Autonomous eVTOL Is Hard. Try Doing It on Mars.

Ingenuity on Mars

Over 600 companies are currently developing electric vertical takeoff and landing aircraft—eVTOLs—to transform urban mobility on Earth. The promise is seductive: shorter trips between airports and city centers, fewer cars, less friction.

Many of these aircraft are being designed to fly autonomously.

That alone is a formidable challenge. Autonomous vertical flight demands fault-tolerant systems, redundant sensing, robust decision-making, and software that behaves predictably in edge cases. Add certification, public safety, and urban environments—and the difficulty compounds quickly.
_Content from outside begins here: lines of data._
(** Alice submits, a Runner runs it, she reads it and bob does not. *)
Lemma what_one_submits_one_can_read_witness :
  let o := handleCreateSimulation (H := PgStore (PU := demo_uuid) demo_ticks) demo_server
             (Some "alice") demo_sim_body (mkWorld demo_start 0) in
  let db := run (PU := demo_uuid) [EClaim "r1" "24.1.0" 1 90 (λ _, false) 10;
                 EFinish "u1" "r1" true None 20] (w_db o.1) in
  ∃ id st row hash, o.2 = writeJSON StatusCreated (JObj [("id", JStr id); ("state", JStr st)]) ∧
    s_id row = id ∧ s_model_ref row = Ref (sModel demo_sim_req) ∧
    get (PU := demo_uuid) demo_ticks demo_server db 7 "alice" (GetSimulationById id) =
      simulation_answer row (pg_get_result hash db) ∧
    get (PU := demo_uuid) demo_ticks demo_server db 7 "bob" (GetSimulationById id) =
      writeError StatusNotFound "simulation not found".
Proof.
  intros o db.
  assert (Hf : among_fleet (PU := demo_uuid) demo_ticks) by (intros n d; by exists []).
  destruct (what_one_submits_one_can_read (PU := demo_uuid) demo_ticks demo_server "alice"
    (mkWorld demo_start 0)) as [H _].
  - by apply reach_init.
  - intros b Hb. by apply not_elem_of_nil in Hb.
  - exact Hf.
  - intros n. done.
  - reflexivity.
  - destruct (H demo_sim_body) as (req & id & st & Hreq & Ho & Hread); [by vm_compute|].
    rewrite demo_sim_body_decodes in Hreq. injection Hreq as <-.
    destruct (Hread demo_ticks db 7) as (row & hash & _ & Ei & _ & _ & _ & _ & Em & _ & _ & _ & _ & Hget).
    + split; [exact Hf|]. split; [done|]. eexists. split; [|reflexivity]. by repeat constructor.
    + exists id, st, row, hash.
      destruct (Hget demo_server "alice") as [Ha _], (Hget demo_server "bob") as [Hb _].
      rewrite String.eqb_refl, (demo_env 7 db), (demo_env 8 db) in Ha.
      rewrite (proj2 (String.eqb_neq "alice" "bob")) in Hb by done.
      exact (conj Ho (conj Ei (conj Em (conj Ha Hb)))).
Defined.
Now consider a different problem.

https://newatlas.com/space/nasa-contacts-ingenuity-mars-helicopter-after-two-month-silence

Imagine flying a rotorcraft semi-autonomously on Mars, roughly 250 million miles away.

No real-time control.
No GPS.
No prepared landing pads.
No atmosphere worth mentioning.

Engineers at NASA and the Jet Propulsion Laboratory could provide only high-level guidance. The vehicle had to:

  • Spin up its rotors in an alien atmosphere
  • Lift off under radically different aerodynamic conditions
  • Navigate unknown terrain
  • Land upright on rock and dust—on its own

All with minutes of communication delay.

This is not autonomy as a convenience.
It’s autonomy as a requirement for survival.

When people argue that autonomous eVTOL flight on Earth is “too hard,” it’s worth remembering that we already solved a harsher version of the problem—on another planet.

Perspective matters.

Piece of pie?
Only if you’ve already mastered the oven.